Se antes ele mal conseguia dormir poucas horas durante a noite agora ele as passava em claro. Ainda não havia contado à Jane sobre a nova parte de sua Transformação que já havia se concretizado, tinha medo de dizer-lhe que estava oficialmente se tornando um monstro e que em pouco tempo teria de deixá-la.

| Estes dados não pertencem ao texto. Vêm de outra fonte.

Definition notMCWarning (row : SourceRow) : string :=
  "Row with Q# " ++ str1 QUOTE ++ qNumber row ++ str1 QUOTE ++ " has type "
    ++ str1 QUOTE ++ qType row ++ str1 QUOTE ++ " (not MC) - skipped".

(** One iteration of [for (const row of rows)].  The group taken from the
    map is the object the map holds, so the [push] on its options shows in
    the map: the entry is replaced where it stands. *)
Definition groupRow (st : GroupState) (row : SourceRow) : GroupState :=
  let qNumber := trim (qNumber row) in
  if isEmpty qNumber then
    mkGroupState (stWarnings st ++ [noNumberWarning row])%list
      (S (stSkipped st)) (groupMap st)
  else
    let qType := toUpperCase (trim (qType row)) in
    if negb (String.eqb qType "MC") then
      mkGroupState (stWarnings st ++ [notMCWarning row])%list
        (S (stSkipped st)) (groupMap st)
    else
      let groupKey := qNumber in
      let isCorrect :=
        String.eqb (toLowerCase (trim (answerMatch row))) "correct" in
      let m1 :=
        if negb (mapHas groupKey (groupMap st))
        then mapSet groupKey (mkQuestionGroup (qText row) EmptyString [])
               (groupMap st)
        else groupMap st in
      let m2 :=
        match mapGet groupKey m1 with
        | Some group =>
            mapSet groupKey
              (pushOption group (mkQOption (answer row) isCorrect (notes row)))
              m1
        | None => m1
        end in
      mkGroupState (stWarnings st) (stSkipped st) m2.

Definition correctCount (group : QuestionGroup) : nat :=
  List.length (filter isCorrect (options group)).

Definition questionPreview (group : QuestionGroup) : string :=
  substring0 50 (gText group ++ " " ++ gQuestion group) ++ "...".

(** What the second loop pushes for one group. *)
Definition groupWarning (group : QuestionGroup) : list string :=
  let n := correctCount group in
  if Nat.eqb n 0 then
    ["Question " ++ str1 QUOTE ++ questionPreview group ++ str1 QUOTE
       ++ " has no correct answer"]
  else if Nat.ltb 1 n then
    ["Question " ++ str1 QUOTE ++ questionPreview group ++ str1 QUOTE
       ++ " has " ++ natToString n ++ " correct answers"]
  else [].

Record Grouping := mkGrouping {
  groups : list QuestionGroup;
  grWarnings : list string;
  skipped : nat
}.

Definition groupQuestions (rows : list SourceRow) : Grouping :=
  let st := fold_left groupRow rows (mkGroupState [] 0 []) in
  let groups := map snd (groupMap st) in
  mkGrouping groups
    (fold_left (fun w group => (w ++ groupWarning group)%list) groups
       (stWarnings st))
    (stSkipped st).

Ao invés disso tomou seu tempo livre na escuridão para ler a maior quantidade de livros que conseguiu. Durante os primeiros dois dias Macon leu toda a coleção de clássicos da biblioteca da universidade. No terceiro dia os sonhos dos Mortais vinham-lhe tão claros na mente que ele não conseguiu se concentrar o suficiente para trabalhar em sua monografia.
Foi no quarto dia que as coisas vieram à tona. Jane resolvera passar a noite em seu apartamento e, depois que ele se certificou de que ela estava dormindo, saiu da cama vagarosamente para não acordá-la e pôs se a fazer seu dever de casa sobre a Segunda Guerra Mundial.
Ter algo para fazer a noite era uma coisa que o deixava tranquilizado e o fazia parar de pensar sobre as peculiaridades de se tornar um Incubus completo. Ele escreveu durante horas, pesquisou em livros antigos e montou grande parte do trabalho.
Quando passava-se pouco mais três e meia da manhã Macon ouviu um barulho vindo da cozinha, ele virou a cabeça em direção ao quarto, mas a porta continuava fechada assim como ele a deixara, o que queria dizer que não podia ser Lila a estar acordada também.
Ele fechou o caderno, colocando o lápis para marcar a página em que parara de escrever e se levantou, caminhando a passos lentos, calculados e silenciosos até a cozinha. Não havia nada a temer, Macon sabia disso. Se houvesse um ladrão no apartamento ele podia acabar com este facilmente. Se fosse um apenas um animal ele o expulsaria rapidamente e depois voltaria à sua tarefa. Mas Macon Ravenwood jamais poderia prever o que o estava esperando na cozinha escura.
Até mesmo Boo Radley pôde sentir a presença Sobrenatural que preencheu a casa, suas orelhas se levantaram e seu pelo se arrepiou, deixando-o mais parecido com um lobo do que com qualquer outra coisa.
Macon adentrou mais a cozinha pequena e se deparou com a figura esguia de um homem se misturando as sombras. Ele se virou, um sorriso sarcástico e cruel preenchendo seus lábios pálidos.
O coração de Macon deu um pulo no peito, pois ele sabia exatamente quem era aquele. Ele estava diante de Silas Ravenwood.